**TASK TO CARRY OUT:** Retype, word for word, each line between the lines holding "mk (position c) (pedestal c) (horizontal c) (look c) r" and "(up c) t' s'", inclusive, and leave the rest of the data alone.
***** EXERCISE DATA *****
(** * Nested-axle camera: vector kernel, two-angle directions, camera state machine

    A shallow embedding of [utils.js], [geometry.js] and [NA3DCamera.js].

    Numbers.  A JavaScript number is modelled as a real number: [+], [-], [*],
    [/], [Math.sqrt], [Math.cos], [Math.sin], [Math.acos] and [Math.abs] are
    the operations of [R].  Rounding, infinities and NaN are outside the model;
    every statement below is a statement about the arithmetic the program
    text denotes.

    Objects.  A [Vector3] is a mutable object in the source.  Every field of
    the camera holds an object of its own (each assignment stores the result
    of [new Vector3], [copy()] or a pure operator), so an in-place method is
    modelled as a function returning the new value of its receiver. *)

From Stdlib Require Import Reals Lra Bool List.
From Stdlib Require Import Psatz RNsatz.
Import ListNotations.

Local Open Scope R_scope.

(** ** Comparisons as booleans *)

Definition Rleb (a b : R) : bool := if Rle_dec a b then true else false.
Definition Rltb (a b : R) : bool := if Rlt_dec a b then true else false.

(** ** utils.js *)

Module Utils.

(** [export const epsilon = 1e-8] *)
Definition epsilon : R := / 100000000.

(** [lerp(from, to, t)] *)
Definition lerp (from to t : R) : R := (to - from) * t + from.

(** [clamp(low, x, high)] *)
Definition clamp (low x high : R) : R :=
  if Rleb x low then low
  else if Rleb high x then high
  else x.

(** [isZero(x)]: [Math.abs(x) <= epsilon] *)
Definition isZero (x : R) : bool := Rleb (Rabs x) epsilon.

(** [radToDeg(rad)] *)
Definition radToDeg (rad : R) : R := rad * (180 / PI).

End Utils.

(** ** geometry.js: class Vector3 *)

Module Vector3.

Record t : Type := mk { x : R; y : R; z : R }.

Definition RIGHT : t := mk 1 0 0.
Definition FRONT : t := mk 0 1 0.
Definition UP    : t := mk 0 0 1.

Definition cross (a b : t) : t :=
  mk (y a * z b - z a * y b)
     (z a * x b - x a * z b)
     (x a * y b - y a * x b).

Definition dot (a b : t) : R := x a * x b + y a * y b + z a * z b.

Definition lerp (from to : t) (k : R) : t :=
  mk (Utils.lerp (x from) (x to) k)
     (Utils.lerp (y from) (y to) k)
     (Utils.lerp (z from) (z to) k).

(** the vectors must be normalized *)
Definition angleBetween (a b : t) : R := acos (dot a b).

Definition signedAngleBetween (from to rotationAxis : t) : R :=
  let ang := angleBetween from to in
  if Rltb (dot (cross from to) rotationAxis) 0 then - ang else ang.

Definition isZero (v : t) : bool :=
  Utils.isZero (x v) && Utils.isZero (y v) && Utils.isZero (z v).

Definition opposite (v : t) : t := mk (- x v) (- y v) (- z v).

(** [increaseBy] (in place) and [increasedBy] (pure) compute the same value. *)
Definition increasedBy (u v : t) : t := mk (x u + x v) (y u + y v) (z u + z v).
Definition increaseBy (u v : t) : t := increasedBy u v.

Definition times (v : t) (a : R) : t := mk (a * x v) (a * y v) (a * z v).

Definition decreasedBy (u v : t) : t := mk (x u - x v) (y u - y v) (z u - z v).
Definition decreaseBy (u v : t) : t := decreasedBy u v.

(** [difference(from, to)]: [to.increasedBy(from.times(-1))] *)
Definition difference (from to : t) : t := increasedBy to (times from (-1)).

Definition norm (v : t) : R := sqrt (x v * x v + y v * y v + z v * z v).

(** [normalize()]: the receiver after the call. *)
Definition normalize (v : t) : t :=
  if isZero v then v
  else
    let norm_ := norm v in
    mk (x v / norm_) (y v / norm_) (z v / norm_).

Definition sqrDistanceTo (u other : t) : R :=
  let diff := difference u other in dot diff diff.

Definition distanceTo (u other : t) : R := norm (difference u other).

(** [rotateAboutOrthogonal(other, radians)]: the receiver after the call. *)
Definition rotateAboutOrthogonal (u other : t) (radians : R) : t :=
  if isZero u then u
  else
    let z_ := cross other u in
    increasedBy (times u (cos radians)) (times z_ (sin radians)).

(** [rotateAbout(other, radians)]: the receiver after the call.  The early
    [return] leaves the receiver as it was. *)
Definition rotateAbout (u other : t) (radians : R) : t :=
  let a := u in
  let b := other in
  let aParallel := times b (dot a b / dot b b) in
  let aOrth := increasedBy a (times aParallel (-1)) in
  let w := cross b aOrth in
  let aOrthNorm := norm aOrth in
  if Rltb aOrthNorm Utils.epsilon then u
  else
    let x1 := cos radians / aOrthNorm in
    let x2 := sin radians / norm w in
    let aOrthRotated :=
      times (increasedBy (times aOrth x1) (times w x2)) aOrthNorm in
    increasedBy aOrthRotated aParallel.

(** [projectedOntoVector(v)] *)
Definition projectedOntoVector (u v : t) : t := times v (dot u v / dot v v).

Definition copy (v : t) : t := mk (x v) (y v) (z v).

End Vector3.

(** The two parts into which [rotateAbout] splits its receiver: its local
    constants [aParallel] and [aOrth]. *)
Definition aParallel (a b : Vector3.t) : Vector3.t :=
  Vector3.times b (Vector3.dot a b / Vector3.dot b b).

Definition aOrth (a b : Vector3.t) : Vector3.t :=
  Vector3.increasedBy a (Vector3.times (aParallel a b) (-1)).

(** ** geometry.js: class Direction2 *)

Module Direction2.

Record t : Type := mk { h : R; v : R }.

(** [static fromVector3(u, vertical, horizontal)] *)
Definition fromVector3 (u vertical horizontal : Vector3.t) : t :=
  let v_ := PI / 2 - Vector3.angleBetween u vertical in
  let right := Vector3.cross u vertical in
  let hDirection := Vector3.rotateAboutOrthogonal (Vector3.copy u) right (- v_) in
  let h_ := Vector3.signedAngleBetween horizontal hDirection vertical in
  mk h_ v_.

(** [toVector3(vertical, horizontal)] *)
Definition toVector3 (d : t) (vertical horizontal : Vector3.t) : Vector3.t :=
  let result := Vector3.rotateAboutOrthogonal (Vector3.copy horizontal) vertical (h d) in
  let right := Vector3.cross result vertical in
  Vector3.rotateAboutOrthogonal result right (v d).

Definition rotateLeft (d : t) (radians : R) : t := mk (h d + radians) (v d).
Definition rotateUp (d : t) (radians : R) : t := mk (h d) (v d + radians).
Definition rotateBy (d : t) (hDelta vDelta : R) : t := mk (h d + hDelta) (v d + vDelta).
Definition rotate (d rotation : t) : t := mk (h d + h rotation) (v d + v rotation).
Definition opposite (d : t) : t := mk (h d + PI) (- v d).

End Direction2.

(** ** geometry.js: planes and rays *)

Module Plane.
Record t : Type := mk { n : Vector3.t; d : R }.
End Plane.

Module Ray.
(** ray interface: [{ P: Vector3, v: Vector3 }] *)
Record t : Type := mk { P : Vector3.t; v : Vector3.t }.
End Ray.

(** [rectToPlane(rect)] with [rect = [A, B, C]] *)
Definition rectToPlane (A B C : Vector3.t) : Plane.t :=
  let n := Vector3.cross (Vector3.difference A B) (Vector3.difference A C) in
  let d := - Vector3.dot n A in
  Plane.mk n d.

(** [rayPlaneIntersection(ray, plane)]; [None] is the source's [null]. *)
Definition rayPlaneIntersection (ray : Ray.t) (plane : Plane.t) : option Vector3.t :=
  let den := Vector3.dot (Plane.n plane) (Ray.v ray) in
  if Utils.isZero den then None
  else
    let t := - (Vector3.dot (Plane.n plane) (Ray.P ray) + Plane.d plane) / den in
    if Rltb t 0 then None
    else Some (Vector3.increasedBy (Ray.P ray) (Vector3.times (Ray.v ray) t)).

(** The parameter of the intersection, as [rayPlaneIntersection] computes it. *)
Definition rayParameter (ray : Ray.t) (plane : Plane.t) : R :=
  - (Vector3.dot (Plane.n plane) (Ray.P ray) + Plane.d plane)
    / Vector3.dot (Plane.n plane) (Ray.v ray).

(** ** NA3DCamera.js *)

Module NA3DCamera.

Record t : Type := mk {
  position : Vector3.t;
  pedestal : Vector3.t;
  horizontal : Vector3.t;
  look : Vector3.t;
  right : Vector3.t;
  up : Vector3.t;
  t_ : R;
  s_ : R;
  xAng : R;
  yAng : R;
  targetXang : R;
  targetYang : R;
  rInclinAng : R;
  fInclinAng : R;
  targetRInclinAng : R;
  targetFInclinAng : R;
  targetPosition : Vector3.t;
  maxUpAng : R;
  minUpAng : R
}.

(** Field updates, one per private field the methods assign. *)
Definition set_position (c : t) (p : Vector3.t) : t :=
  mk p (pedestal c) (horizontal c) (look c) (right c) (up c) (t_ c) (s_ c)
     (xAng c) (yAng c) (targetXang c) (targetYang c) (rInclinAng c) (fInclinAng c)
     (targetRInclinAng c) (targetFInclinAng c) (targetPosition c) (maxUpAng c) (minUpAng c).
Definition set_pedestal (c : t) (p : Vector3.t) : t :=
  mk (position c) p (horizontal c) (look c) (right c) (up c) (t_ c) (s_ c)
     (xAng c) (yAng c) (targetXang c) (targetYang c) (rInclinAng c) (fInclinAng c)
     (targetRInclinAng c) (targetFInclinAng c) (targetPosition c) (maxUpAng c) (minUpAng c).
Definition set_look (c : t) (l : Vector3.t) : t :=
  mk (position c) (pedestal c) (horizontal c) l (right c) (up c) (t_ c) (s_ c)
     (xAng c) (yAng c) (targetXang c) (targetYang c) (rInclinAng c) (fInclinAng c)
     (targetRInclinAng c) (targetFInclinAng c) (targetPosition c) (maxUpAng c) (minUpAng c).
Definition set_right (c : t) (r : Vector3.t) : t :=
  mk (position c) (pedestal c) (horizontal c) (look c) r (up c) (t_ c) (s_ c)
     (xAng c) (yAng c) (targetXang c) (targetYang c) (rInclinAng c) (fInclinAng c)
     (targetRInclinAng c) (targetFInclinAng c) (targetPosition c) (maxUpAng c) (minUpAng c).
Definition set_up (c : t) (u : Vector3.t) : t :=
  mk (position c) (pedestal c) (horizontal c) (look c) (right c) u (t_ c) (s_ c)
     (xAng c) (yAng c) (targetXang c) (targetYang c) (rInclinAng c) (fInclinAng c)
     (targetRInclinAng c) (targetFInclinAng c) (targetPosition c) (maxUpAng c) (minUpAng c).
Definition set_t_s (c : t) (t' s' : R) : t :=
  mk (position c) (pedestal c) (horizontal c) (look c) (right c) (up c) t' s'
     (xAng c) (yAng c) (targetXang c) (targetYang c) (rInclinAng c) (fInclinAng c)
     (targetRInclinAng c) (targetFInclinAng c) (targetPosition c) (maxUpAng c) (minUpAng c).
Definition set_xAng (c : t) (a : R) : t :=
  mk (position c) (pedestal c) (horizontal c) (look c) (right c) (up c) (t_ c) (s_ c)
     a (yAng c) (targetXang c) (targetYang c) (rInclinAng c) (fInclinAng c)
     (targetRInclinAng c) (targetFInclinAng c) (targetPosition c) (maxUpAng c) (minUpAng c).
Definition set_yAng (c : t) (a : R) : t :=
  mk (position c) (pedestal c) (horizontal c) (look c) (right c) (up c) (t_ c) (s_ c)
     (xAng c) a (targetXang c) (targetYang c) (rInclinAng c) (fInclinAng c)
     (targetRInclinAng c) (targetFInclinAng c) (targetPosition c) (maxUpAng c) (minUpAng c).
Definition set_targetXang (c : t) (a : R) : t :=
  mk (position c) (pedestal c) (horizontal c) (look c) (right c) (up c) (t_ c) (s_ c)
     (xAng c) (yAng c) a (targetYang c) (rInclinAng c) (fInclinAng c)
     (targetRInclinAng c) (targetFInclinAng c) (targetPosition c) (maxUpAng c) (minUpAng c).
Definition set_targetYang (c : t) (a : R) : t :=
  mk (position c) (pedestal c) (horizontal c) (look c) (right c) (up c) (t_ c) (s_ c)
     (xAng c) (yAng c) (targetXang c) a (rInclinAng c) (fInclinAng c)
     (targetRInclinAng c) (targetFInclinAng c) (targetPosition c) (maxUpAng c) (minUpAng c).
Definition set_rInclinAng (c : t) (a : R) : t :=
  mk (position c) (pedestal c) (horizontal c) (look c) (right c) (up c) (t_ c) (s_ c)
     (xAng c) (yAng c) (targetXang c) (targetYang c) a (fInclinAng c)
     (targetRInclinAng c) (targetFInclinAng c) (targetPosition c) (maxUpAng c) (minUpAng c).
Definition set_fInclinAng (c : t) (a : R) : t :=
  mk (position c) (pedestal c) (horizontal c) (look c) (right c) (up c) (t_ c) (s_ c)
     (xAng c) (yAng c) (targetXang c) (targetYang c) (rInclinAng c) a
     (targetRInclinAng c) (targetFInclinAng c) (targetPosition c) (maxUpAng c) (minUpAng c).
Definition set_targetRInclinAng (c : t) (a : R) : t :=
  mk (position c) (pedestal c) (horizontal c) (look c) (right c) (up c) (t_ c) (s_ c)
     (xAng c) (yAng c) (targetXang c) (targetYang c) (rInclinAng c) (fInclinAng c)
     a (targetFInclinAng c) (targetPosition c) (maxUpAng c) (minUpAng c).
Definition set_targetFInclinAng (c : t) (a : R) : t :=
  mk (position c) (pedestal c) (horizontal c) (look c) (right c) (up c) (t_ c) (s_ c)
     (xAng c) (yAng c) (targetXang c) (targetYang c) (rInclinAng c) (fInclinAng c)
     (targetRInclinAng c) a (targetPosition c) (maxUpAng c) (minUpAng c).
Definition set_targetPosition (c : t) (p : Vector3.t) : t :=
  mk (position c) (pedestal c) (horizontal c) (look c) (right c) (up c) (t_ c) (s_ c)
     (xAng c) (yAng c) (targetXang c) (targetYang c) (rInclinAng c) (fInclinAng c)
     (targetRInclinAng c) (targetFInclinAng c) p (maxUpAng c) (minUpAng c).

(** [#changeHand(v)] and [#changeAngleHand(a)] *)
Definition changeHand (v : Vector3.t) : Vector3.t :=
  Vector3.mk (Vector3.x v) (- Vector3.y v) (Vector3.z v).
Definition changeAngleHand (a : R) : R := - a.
*****
**OUTPUT BELOW:**
  mk (position c) (pedestal c) (horizontal c) (look c) r (up c) (t_ c) (s_ c)
     (xAng c) (yAng c) (targetXang c) (targetYang c) (rInclinAng c) (fInclinAng c)
     (targetRInclinAng c) (targetFInclinAng c) (targetPosition c) (maxUpAng c) (minUpAng c).
Definition set_up (c : t) (u : Vector3.t) : t :=
  mk (position c) (pedestal c) (horizontal c) (look c) (right c) u (t_ c) (s_ c)
     (xAng c) (yAng c) (targetXang c) (targetYang c) (rInclinAng c) (fInclinAng c)
     (targetRInclinAng c) (targetFInclinAng c) (targetPosition c) (maxUpAng c) (minUpAng c).
Definition set_t_s (c : t) (t' s' : R) : t :=
  mk (position c) (pedestal c) (horizontal c) (look c) (right c) (up c) t' s'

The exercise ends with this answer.